[Data records]
=-=-=-=-=

(** Two pages in a row, zeroed. *)
Lemma legacy_built i qsize version st st' m m' r : same_window st st' → pmm_shape st → 3 ≤ qsize ≤ 8 → in_window st i 2 → run i 2 ⊆ free_set st →
  free_set st' = free_set st ∖ run i 2 →
  (∀ v, Z.testbit v 2 = true → live_queue version (<[VIRTIO_MMIO_STATUS := v]> r) = Some (mkVq qsize (page_pa st i) (page_pa st i + 16 * qsize) (page_pa st i + 4096))) →
  m' = put (page_pa st i) (replicate (Z.to_nat (2 * VIRTIO_PAGE_SIZE)) 0) m →
  queue_built version st st' (mkVq qsize (page_pa st i) (page_pa st i + 16 * qsize) (page_pa st i + 4096)) m' r.
Proof.
  intros W Hsh Hq Hi Hr Hf Hlive ->. unfold VIRTIO_PAGE_SIZE. split; cbn [q_num q_desc q_avail q_used]; [done|done| | | |].
  - apply field_zeros; lia.
  - apply field_zeros; lia.
  - unfold sep. lia.
  - intros x Hx. assert (page_pa st i ≤ x < page_pa st i + PAGE_SIZE * 2) as Hx2 by (unfold PAGE_SIZE; lia). split.
    + destruct (run_bytes st i 2 x Hi Hx2) as (j & Hj & Hxj). exists j. split; [by apply Hr|done].
    + by apply (run_taken st st' i 2).
Qed.

Section setup.
Context {D : Type} {BUS : VirtioBus D} (req_va status_va : Z).
Context (base version qmax cap : Z) (latency : nat) {VB : VirtioBlk base version qmax cap latency}.
Implicit Types (c : cpu_state).

Abbreviation mem s := (vm_mem (dr_vm (dh_drv s))).
Abbreviation dev s := (vm_dev (dr_vm (dh_drv s))).
Ltac set_reg := apply (wp_mmio_set base version qmax cap latency); [solve [by left | by right]|]; cbn [vm_mem vm_dev]; intros ? ? ? ?.
Ltac views := cbn [lget lset dh_lens dh_heap dh_drv dr_vm dr_blk vm_mem vm_dev].

Lemma bus_mmio : 0 ≤ base < 2 ^ 64 → bus_addr (mmio_ptr base) = base.
Proof. intros Hb. unfold bus_addr, mmio_ptr, u64. rewrite Zminus_mod_idemp_l. replace (CAPAZ_HH_BASE + base - CAPAZ_HH_BASE) with base by lia. by apply Z.mod_small. Qed.

Lemma wp_zero_mem p n Q c (s : vmach D) : 0 ≤ n → mapped (hh_virt_to_phys p) n (vm_mem s) →
  Q tt c (mkVm (put (hh_virt_to_phys p) (replicate (Z.to_nat n) 0) (vm_mem s)) (vm_dev s)) → wp (zero_mem p n) Q c s.
Proof.
  intros Hn Hm HQ. unfold zero_mem, put_bytes. wp_steps. rewrite length_replicate.
  destruct (mapped_get (hh_virt_to_phys p) (Z.to_nat n) (vm_mem s)) as (l & -> & _); [by rewrite Z2Nat.id|]. by wp_steps.
Qed.

(** What the queue's set-up changes besides: pages, memory of free pages,
    registers. *)
Definition setup_frame (st : pmm_state) (s s' : drv_heap D) : Prop :=
  pages_only (dh_heap s) (dh_heap s') ∧ dr_blk (dh_drv s') = dr_blk (dh_drv s) ∧ vb_done (dev s') = vb_done (dev s) ∧
  (∀ i, vb_disk (dev s') i = vb_disk (dev s) i) ∧ (∀ x, ¬ free_bytes st x → mem s' !! x = mem s !! x) ∧
  (∀ a k, mapped a k (mem s) → mapped a k (mem s')).

(** There was no memory for the queue. *)
Definition pages_short (st : pmm_state) : Prop := if version =? 2 then card (free_set st) < 3 else no_run st 2.

Definition setup_post (qsize : Z) (st : pmm_state) (s : drv_heap D) (r : option (Z * Z * Z)) (s' : drv_heap D) : Prop :=
  setup_frame st s s' ∧ ∃ st', heap_at (dh_heap s') st' ∧ same_window st st' ∧ free_set st' ⊆ free_set st ∧
  match r with
  | Some (d, a, u) => queue_built version st st' (mkVq qsize (hh_virt_to_phys d) (hh_virt_to_phys a) (hh_virt_to_phys u)) (mem s') (vb_regs (dev s'))
  | None => pages_short st
  end.

Lemma wp_take_pages n c (s : drv_heap D) st Q : heap_at (dh_heap s) st → irq_depth c = 0 → 1 ≤ n < 2 ^ 32 →
  (∀ r h', pages_only (dh_heap s) h' → (∃ st', heap_at h' st' ∧ same_window st st' ∧
    match r with
    | Some v => ∃ i, v = va st i ∧ in_window st i n ∧ run i n ⊆ free_set st ∧ free_set st' = free_set st ∖ run i n
    | None => st' = st ∧ no_run st n
    end) → Q r c (mkDh h' (dh_drv s))) → wp (dh_kheap (kheap_alloc_pages n)) Q c s.
Proof.
  intros Hs Hd Hn HQ. unfold dh_kheap. wp_step. views. eapply wp_mono; [by apply (take_pages n c (dh_heap s) st)|]. cbv beta.
  intros r c' h' (-> & Hp & Hx). by apply HQ.
Qed.

Lemma wp_dh_vm {X} (m : M (vmach D) X) Q c s :
  wp m (λ a c' v, Q a c' (mkDh (dh_heap s) (mkDrv v (dr_blk (dh_drv s))))) c (dr_vm (dh_drv s)) → wp (dh_vm m) Q c s.
Proof. intros Hm. unfold dh_vm, drv_vm. do 2 wp_step. exact Hm. Qed.

(** Three pages taken one after the other are three different free pages. *)
Definition three_pages (st st' : pmm_state) (d a u : option Z) : Prop :=
  match d, a, u with
  | Some d, Some a, Some u => ∃ i j k, d = va st i ∧ a = va st j ∧ u = va st k ∧ (i ∈ free_set st) ∧ (j ∈ free_set st) ∧ (k ∈ free_set st) ∧
      0 ≤ i < total_pages st ∧ 0 ≤ j < total_pages st ∧ 0 ≤ k < total_pages st ∧ i ≠ j ∧ i ≠ k ∧ j ≠ k ∧
      ∀ x, x ∈ free_set st' → x ≠ i ∧ x ≠ j ∧ x ≠ k
  | _, _, _ => card (free_set st) < 3
  end.

Lemma wp_take_three {X} (f : option Z → option Z → option Z → M (drv_heap D) X) c s st Q : heap_at (dh_heap s) st → irq_depth c = 0 →
  (∀ d a u h' st', pages_only (dh_heap s) h' → heap_at h' st' → same_window st st' → free_set st' ⊆ free_set st → three_pages st st' d a u →
     wp (f d a u) Q c (mkDh h' (dh_drv s))) →
  wp (d <- dh_kheap (kheap_alloc_pages 1) ;; a <- dh_kheap (kheap_alloc_pages 1) ;; u <- dh_kheap (kheap_alloc_pages 1) ;; f d a u) Q c s.
Proof.
  intros Hst Hd HQ. wp_step. apply (wp_take_pages 1 c s st); [done|done|lia|]. intros r1 h1 P1 (st1 & A1 & W1 & F1).
  wp_step. apply (wp_take_pages 1 c _ st1); [done|done|lia|]. intros r2 h2 P2 (st2 & A2 & W2 & F2).
  wp_step. apply (wp_take_pages 1 c _ st2); [done|done|lia|]. intros r3 h3 P3 (st3 & A3 & W3 & F3). cbn [dh_heap dh_drv] in *.
  assert (same_window st st2) as W12 by (by transitivity st1).
  apply (HQ r1 r2 r3 h3 st3); [etrans; [exact P1|]; by etrans|done|by transitivity st2| |].
  - assert (free_set st1 ⊆ free_set st) by (destruct r1; [destruct F1 as (? & _ & _ & _ & ->)|destruct F1 as [-> _]]; set_solver).
    assert (free_set st2 ⊆ free_set st1) by (destruct r2; [destruct F2 as (? & _ & _ & _ & ->)|destruct F2 as [-> _]]; set_solver).
    destruct r3; [destruct F3 as (? & _ & _ & _ & ->)|destruct F3 as [-> _]]; set_solver.
  - assert (∀ st0 st0' i, run i 1 ⊆ free_set st0 → free_set st0' = free_set st0 ∖ run i 1 → card (free_set st0) = card (free_set st0') + 1) as Hcard.
    { intros st0 st0' i Hr ->. rewrite card_difference, card_run by (done || lia). lia. }
    unfold three_pages. destruct r1 as [d|]; [|destruct F1 as [_ E%no_page]; rewrite E, card_empty; lia].
    destruct F1 as (i & -> & I1 & R1 & F1). pose proof (Hcard st st1 i R1 F1). destruct r2 as [a|]; [|destruct F2 as [_ E%no_page]; rewrite E, card_empty in *; lia].
    destruct F2 as (j & -> & I2 & R2 & F2). pose proof (Hcard st1 st2 j R2 F2). destruct r3 as [u|]; [|destruct F3 as [_ E%no_page]; rewrite E, card_empty in *; lia].
    destruct F3 as (k & -> & I3 & R3 & F3). unfold in_window in *.
    pose proof W1 as (_ & _ & T1 & _). pose proof W12 as (_ & _ & T2 & _). specialize (R1 i ltac:(apply elem_of_run; lia)).
    specialize (R2 j ltac:(apply elem_of_run; lia)). specialize (R3 k ltac:(apply elem_of_run; lia)).
    rewrite F1, elem_of_difference, elem_of_run in R2. rewrite F2, F1, !elem_of_difference, !elem_of_run in R3.
    exists i, j, k. unfold va. rewrite (same_window_pa st st1), (same_window_pa st st2) by done. split_and!; try done; try lia; try tauto.
    intros x. rewrite F3, F2, F1, !elem_of_difference, !elem_of_run. lia.
Qed.

Lemma probe_modern_correct mmio qsize c s st : bus_addr mmio = base → version = 2 → heap_at (dh_heap s) st → irq_depth c = 0 → free_mapped st (mem s) →
  3 ≤ qsize ≤ 8 → reg (vb_regs (dev s)) VIRTIO_MMIO_QUEUE_NUM = qsize →
  wp (probe_modern mmio) (λ r c' s', c' = c ∧ setup_post qsize st s r s') c s.
Proof.
  intros Emm Hv Hst Hd Hfm Hq Hnum. unfold probe_modern. rewrite Emm. apply (wp_take_three _ c s st); [done|done|]. intros d a u h3 st3 P A W S T3.
  assert (pages_short st → setup_post qsize st s None (mkDh h3 (dh_drv s))) as Hnone by (intros Hs; split; [by split_and!|by exists st3]).
  assert ((version =? 2) = true) as Ev by (by apply Z.eqb_eq). unfold pages_short in Hnone. rewrite Ev in Hnone.
  destruct d as [d|]; [|wp_steps; by auto]. destruct a as [a|]; [|wp_steps; by auto]. destruct u as [u|]; [|wp_steps; by auto]. clear Hnone.
  destruct T3 as (i & j & k & -> & -> & -> & Mi & Mj & Mk & Ii & Ij & Ik & Nij & Nik & Njk & Hgone). pose proof Hst as (_ & (Hsh & _) & _).
  assert (∀ x, x ∈ free_set st → mapped (page_pa st x) VIRTIO_PAGE_SIZE (mem s)) as Hmp by (intros x Hx y Hy; apply Hfm; by exists x).
  rewrite !va_phys by done. wp_step. apply wp_dh_vm. views.
  wp_step. apply wp_zero_mem; [done|rewrite va_phys by done; by apply Hmp|]. rewrite va_phys by done. views.
  wp_step. apply wp_zero_mem; [done|rewrite va_phys by done; by apply mapped_put, Hmp|]. rewrite va_phys by done. views.
  wp_step. apply wp_zero_mem; [done|rewrite va_phys by done; by do 2 apply mapped_put; apply Hmp|]. rewrite va_phys by done. views.
  destruct (page_pa_window st i Hsh Ii) as [Bi Bi'], (page_pa_window st j Hsh Ij) as [Bj Bj'], (page_pa_window st k Hsh Ik) as [Bk Bk'].
  rewrite WIN_END_eq in Bi', Bj', Bk'. unfold CAPAZ_RAM_BASE, PAGE_SIZE in Bi, Bj, Bk, Bi', Bj', Bk'.
  eapply wp_mono; [apply (set_queue_regs_correct base version qmax cap latency); (done || lia)|]. cbv beta. views.
  intros _ c' v (-> & Em & Ed & Ek & El). wp_steps. split; [done|]. split.
  - split_and!; try done; views; rewrite Em.
    + intros x Hx. rewrite !lookup_put, !length_replicate. unfold VIRTIO_PAGE_SIZE.
      rewrite !decide_False; [done|..]; intros Hin; apply Hx; [exists i|exists j|exists k]; (split; [done|unfold PAGE_SIZE; lia]).
    + intros x n Hx. by repeat apply mapped_put.
  - exists st3. split; [done|]. split; [done|]. split; [done|]. views. rewrite !va_phys by done.
    eapply (modern_built i j k); [done|done|done|done|done|done|done|done|done| |exact Em]. intros b Hb. rewrite El by done. by rewrite Hnum.
Qed.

=-=-=-=-=

*ASSIGNMENT*
In the records above, each line with the string "mkVq" should be copied.

*TASK ANSWER*
  (∀ v, Z.testbit v 2 = true → live_queue version (<[VIRTIO_MMIO_STATUS := v]> r) = Some (mkVq qsize (page_pa st i) (page_pa st i + 16 * qsize) (page_pa st i + 4096))) →
  queue_built version st st' (mkVq qsize (page_pa st i) (page_pa st i + 16 * qsize) (page_pa st i + 4096)) m' r.
  | Some (d, a, u) => queue_built version st st' (mkVq qsize (hh_virt_to_phys d) (hh_virt_to_phys a) (hh_virt_to_phys u)) (mem s') (vb_regs (dev s'))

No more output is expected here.